VILLACIDRO. "Stamattina ci siamo svegliati con una notizia sconvolgente, che ci addolora profondamente. Siamo vicini alla famiglia. Alla madre al padre e al fratello di Leonardo". Così il sindaco di Villacidro, Federico Sollai, racconta lo stato d'animo dell'amministrazione, ma anche dell'intera comunità dopo la notizia dell'omicidio del 23enne di Leonardo Mocci a Monserrato (QUI GLI AGGIORNAMENTI).

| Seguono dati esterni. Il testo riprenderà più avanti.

(** C3, corrected.  A request that the interceptor aborts gets exactly
    one log record, with action [block]; a request on which no url rule
    matches and the heuristic does not fire passes through with no
    record; for a response one record is appended for every script rule
    that matches the decoded body when its turn comes, as long as the URL
    of the request parses, and none at all when it does not.  The ids of
    the script rules are integers that SQLite can store, as [load_rules]
    reads them from the table. *)
Theorem C3_log_records (s : session) (url_rules script_rules : list rule)
    (resp : http_response) :
  rules (self s) !! "url" = Some url_rules →
  rules (self s) !! "script" = Some script_rules →
  Forall (fun r => sqlite_integer (r_id r)) script_rules →
  response s = Some resp →
  aborted (request s) = false →
  (aborted (request (snd (_intercept_request s))) = true →
   ∃ rec, logs_db (self (snd (_intercept_request s))) = logs_db (self s) ++ [rec] ∧
          log_action rec = "block") ∧
  (Forall (fun r => re_search (r_pattern r) (req_url (request s)) = Ok false)
          url_rules →
   fingerprint_fires s = Ok false →
   _intercept_request s = (Ok tt, s)) ∧
  (∀ url_parts, urlparse (req_url (request s)) = Ok url_parts →
     logs_db (self (snd (_intercept_response s))) =
     logs_db (self s) ++
     map (fun r => script_record r (req_url (request s)) url_parts)
         (script_trace script_rules (resp_body resp))) ∧
  (∀ e, urlparse (req_url (request s)) = Raise e →
     logs_db (self (snd (_intercept_response s))) = logs_db (self s)).
Proof.
  intros Hurl Hscript Hids Hresp Hna. split; [|split; [|split]].
  - rewrite (intercept_request_eq s _ Hurl).
    destruct (url_loop_cases url_rules s)
      as [(pre & r & post & -> & Hpre & Hb & Hrun)|[[Hall Hrun]|[e Hrun]]];
      rewrite Hrun.
    + destruct (log_parts (Some (r_id r)) (req_url (request s))); simpl; [|congruence].
      intros _. by eexists.
    + destruct (fingerprint_fires s) as [[]|e]; simpl; [|congruence|congruence].
      destruct (urlparse (req_url (request s))); simpl; [|congruence].
      intros _. by eexists.
    + simpl. congruence.
  - intros Hnone Hfp. rewrite (intercept_request_eq s _ Hurl).
    replace url_rules with (url_rules ++ []) by apply app_nil_r.
    rewrite url_loop_passes, for_each_nil, Hfp; [done|].
    eapply Forall_impl; [exact Hnone|]. intros r Hr. by left.
  - intros url_parts Hparts.
    rewrite (intercept_response_log s _ resp Hids Hscript Hresp). by rewrite Hparts.
  - intros e Hparts.
    rewrite (intercept_response_log s _ resp Hids Hscript Hresp), Hparts.
    apply app_nil_r.
Qed.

"Capiamo questo grande momento di dolore, stiamo parlando di una vita spezzata così tragicamente", continua il primo cittadino, spiegando: "Non lo conoscevo personalmente, di vista sì. So che praticava boxe. Un ragazzo come tanti altri che vivono nel paese. Qualsiasi sia stato il motivo dietro questo delitto è irragionevole pensare di togliere una vita".

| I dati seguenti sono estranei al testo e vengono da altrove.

(** * Focus Lock: the pattern engine, the lock policy and the session timers

    A shallow embedding of the logic of the Focus Lock application
    (lib/storage.ts, HomeScreen.tsx, FocusSessionScreen.tsx and
    ReplacementActionScreen.tsx) and the properties its specification
    states about it.

    JavaScript numbers that hold integers (epoch milliseconds, counts,
    hours, seconds) are [Z]; [Math.floor (a / b)] for a positive [b] is
    [Z.div], which rounds towards minus infinity as [Math.floor] does.
    The wall clock ([Date.now ()], [new Date ()]) is an explicit argument
    [now] of every function that reads it. *)

From Stdlib Require Import ZArith QArith List String Ascii Bool Lia.
From Stdlib Require Import DecimalString Permutation Sorted.
From Stdlib Require Import Qround.
Import ListNotations.
Open Scope Z_scope.

(* ================================================================== *)
(** * Part I: the program                                              *)
(* ================================================================== *)

(** ** The host's [Date] object *)

Module JsDate.

Definition msPerSecond : Z := 1000.
Definition msPerHour : Z := 60 * 60 * 1000.
Definition msPerDay : Z := 24 * 60 * 60 * 1000.

(** The local time zone of the host, as ECMAScript's two abstract
    operations: [toLocal] is LocalTime (an instant, in epoch ms, to the
    local time value [t + offset]) and [fromLocal] is UTC (a local time
    value back to the instant it names). *)
Record TimeZone : Type := mkZone {
  toLocal : Z -> Z;
  fromLocal : Z -> Z
}.

(** The calendar day an instant falls on in zone [z], as a day number.
    It stands for the triple [getFullYear ()], [getMonth ()],
    [getDate ()], which ECMAScript derives from Day (LocalTime t). *)
Definition localDay (z : TimeZone) (t : Z) : Z := toLocal z t / msPerDay.

(** [new Date (y, m, d).getTime ()]: the instant of local midnight of
    calendar day [d] (MakeDay, MakeDate with time 0, then UTC).  A day
    argument such as [getDate () - k] is day number [d - k]. *)
Definition dateOf (z : TimeZone) (d : Z) : Z := fromLocal z (d * msPerDay).

(** [new Date (t).getHours ()]. *)
Definition getHours (z : TimeZone) (t : Z) : Z :=
  (toLocal z t / msPerHour) mod 24.

(** A zone whose offset from UTC never changes. *)
Definition fixedZone (offset : Z) : TimeZone :=
  mkZone (fun t => t + offset) (fun l => l - offset).

Definition utc : TimeZone := fixedZone 0.

(** A zone that moves its clocks forward by one hour at instant
    [change]: offset [before] until then, [before + msPerHour] from then
    on.  Local times the jump skips are read with the earlier offset. *)
Definition springForward (before change : Z) : TimeZone :=
  mkZone
    (fun t => if t <? change then t + before else t + before + msPerHour)
    (fun l => if l <? change + before + msPerHour
              then l - before else l - before - msPerHour).

(** US Eastern time around 9 March 2025: UTC-5 until 07:00 UTC of that
    day (02:00 local), UTC-4 afterwards. *)
Definition usEastern2025 : TimeZone :=
  springForward (-5 * msPerHour) 1741503600000.

(** A zone that moves its clocks back by one hour at instant [change]:
    offset [before] until then, [before - msPerHour] from then on.  Local
    times the hour repeats are read with the earlier offset. *)
Definition fallBack (before change : Z) : TimeZone :=
  mkZone
    (fun t => if t <? change then t + before else t + before - msPerHour)
    (fun l => if l <? change + before
              then l - before else l - before + msPerHour).

(** US Eastern time around 2 November 2025: UTC-4 until 06:00 UTC of
    that day (02:00 local), UTC-5 afterwards. *)
Definition usEasternAutumn2025 : TimeZone :=
  fallBack (-4 * msPerHour) 1762063200000.

(** Successive local midnights are successive instants. *)
Definition midnights_increase (z : TimeZone) : Prop :=
  forall d1 d2, d1 < d2 -> dateOf z d1 < dateOf z d2.

(** An instant is not earlier than the midnight that starts its day. *)
Definition midnight_before (z : TimeZone) : Prop :=
  forall t, dateOf z (localDay z t) <= t.

(** Instants in order fall on days in order. *)
Definition days_monotone (z : TimeZone) : Prop :=
  forall t1 t2, t1 <= t2 -> localDay z t1 <= localDay z t2.

End JsDate.

(** ** [Array.prototype.sort] and number formatting *)

Module JsArray.

Section Sort.
Context {A : Type}.
(** The comparator: negative when its first argument goes first. *)
Variable cmp : A -> A -> Z.

(** [sort] is stable: an element moves past another only when the
    comparator puts it strictly after. *)
Fixpoint insert (x : A) (l : list A) : list A :=
  match l with
  | [] => [x]
  | y :: l' => if 0 <? cmp x y then y :: insert x l' else x :: y :: l'
  end.

Definition sort (l : list A) : list A := fold_right insert [] l.
End Sort.

(** [`${n}`] for an integer [n]. *)
Definition toString (n : Z) : string := NilZero.string_of_int (Z.to_int n).

(** [arr.filter (p).length]. *)
Definition countIf {A : Type} (p : A -> bool) (l : list A) : Z :=
  Z.of_nat (List.length (filter p l)).

End JsArray.

(** ** lib/storage.ts *)

Module Storage.
Import JsDate JsArray.

Inductive ActionType : Type := physical | writing | breathing.

Record RelapseLog : Type := mkRelapseLog {
  id : string;
  timestamp : Z;
  replacementAction : ActionType;
  journalEntry : option string
}.

Record Settings : Type := mkSettings {
  focusDuration : Z;
  unlockThreshold : Z;
  isFirstSetup : bool
}.

Record FocusSession : Type := mkFocusSession {
  sessionId : string;
  startTime : Z;
  endTime : Z;
  duration : Z;
  completed : bool;
  presetId : option string
}.

Record JournalEntry : Type := mkJournalEntry {
  entryId : string;
  entryTimestamp : Z;
  content : string;
  relapseLogId : string
}.

Definition DEFAULT_SETTINGS : Settings := mkSettings 30 7 true.

(** *** The key-value store

    The text kept under a key is described by what the code can do
    with it: the empty string (falsy), a text [JSON.parse] rejects, or
    the text [JSON.stringify] made of an array of records, which
    [JSON.parse] turns back into that array.  Texts that parse to
    something else are never written by the application and are left
    out. *)
Inductive Text (A : Type) : Type :=
| Blank
| Garbled
| Encoded (v : list A).
Arguments Blank {A}.
Arguments Garbled {A}.
Arguments Encoded {A} v.

(** What [AsyncStorage.getItem] does for a key: the promise rejects, or
    resolves to [null] or to the stored text. *)
Inductive Cell (A : Type) : Type :=
| Faulty
| Holds (item : option (Text A)).
Arguments Faulty {A}.
Arguments Holds {A} item.

Record AsyncStorage : Type := mkStorage {
  relapse_logs : Cell RelapseLog;
  focus_sessions : Cell FocusSession;
  journal_entries : Cell JournalEntry
}.

(** A storage key, typed by the records kept under it. *)
Record Key (A : Type) : Type := mkKey {
  cellOf : AsyncStorage -> Cell A;
  withCell : Cell A -> AsyncStorage -> AsyncStorage
}.
Arguments cellOf {A} k s.
Arguments withCell {A} k c s.

Definition RELAPSE_LOGS : Key RelapseLog :=
  mkKey _ relapse_logs
    (fun c s => mkStorage c (focus_sessions s) (journal_entries s)).
Definition FOCUS_SESSIONS : Key FocusSession :=
  mkKey _ focus_sessions
    (fun c s => mkStorage (relapse_logs s) c (journal_entries s)).
Definition JOURNAL_ENTRIES : Key JournalEntry :=
  mkKey _ journal_entries
    (fun c s => mkStorage (relapse_logs s) (focus_sessions s) c).

(** *** Effects: the store, the clock and the random source

    An asynchronous function is a function of the world that returns
    or throws.  [ticks] and [draws] count the readings of [Date.now ()]
    and [Math.random ()] made so far. *)
Record World : Type := mkWorld {
  storage : AsyncStorage;
  ticks : nat;
  draws : nat
}.

Inductive Outcome (A : Type) : Type :=
| Returned (a : A)
| Thrown.
Arguments Returned {A} a.
Arguments Thrown {A}.

Definition M (A : Type) : Type := World -> Outcome A * World.

Definition ret {A : Type} (a : A) : M A := fun w => (Returned a, w).

Definition bind {A B : Type} (m : M A) (k : A -> M B) : M B :=
  fun w => match m w with
           | (Returned a, w') => k a w'
           | (Thrown, w') => (Thrown, w')
           end.

Definition throw {A : Type} : M A := fun w => (Thrown, w).

(** [try { body } catch { handler }]. *)
Definition try_catch {A : Type} (body handler : M A) : M A :=
  fun w => match body w with
           | (Returned a, w') => (Returned a, w')
           | (Thrown, w') => handler w'
           end.

Declare Scope js_scope.
Delimit Scope js_scope with js.
Notation "x <- m ;; k" := (bind m (fun x => k))
  (at level 61, m at next level, right associativity) : js_scope.
Notation "m ;;; k" := (bind m (fun _ => k))
  (at level 61, right associativity) : js_scope.
Local Open Scope js_scope.

Definition getItem {A : Type} (key : Key A) : M (option (Text A)) :=
  fun w => match cellOf key (storage w) with
           | Faulty => (Thrown, w)
           | Holds item => (Returned item, w)
           end.

(** [setItem] stores the text; writes are taken to succeed. *)
Definition setItem {A : Type} (key : Key A) (text : Text A) : M unit :=
  fun w => (Returned tt,
            mkWorld (withCell key (Holds (Some text)) (storage w))
                    (ticks w) (draws w)).

Definition JSON_parse {A : Type} (text : Text A) : M (list A) :=
  match text with
  | Encoded v => ret v
  | Blank | Garbled => throw
  end.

La boxe era più di una passione, visto il messaggio comparso sui social nelle scorse ore: "Oggi il nostro cuore è pesante. Ci troviamo a salutare un ragazzo che è cresciuto con noi tra queste corde, sotto questo tetto, dentro questa famiglia". Così il Team Loi 1955 su un post condiviso sui social. "La notizia della tua scomparsa ci ha colpiti nel profondo. Ci sono dolori che non si allenano, che non si preparano, che non si possono schivare. Oggi la palestra resterà chiusa, per rispetto, per stringerci nel silenzio. Ci uniamo con tutto il cuore al dolore della sua famiglia e di chi gli ha voluto bene. Resterai per sempre uno dei nostri ragazzi".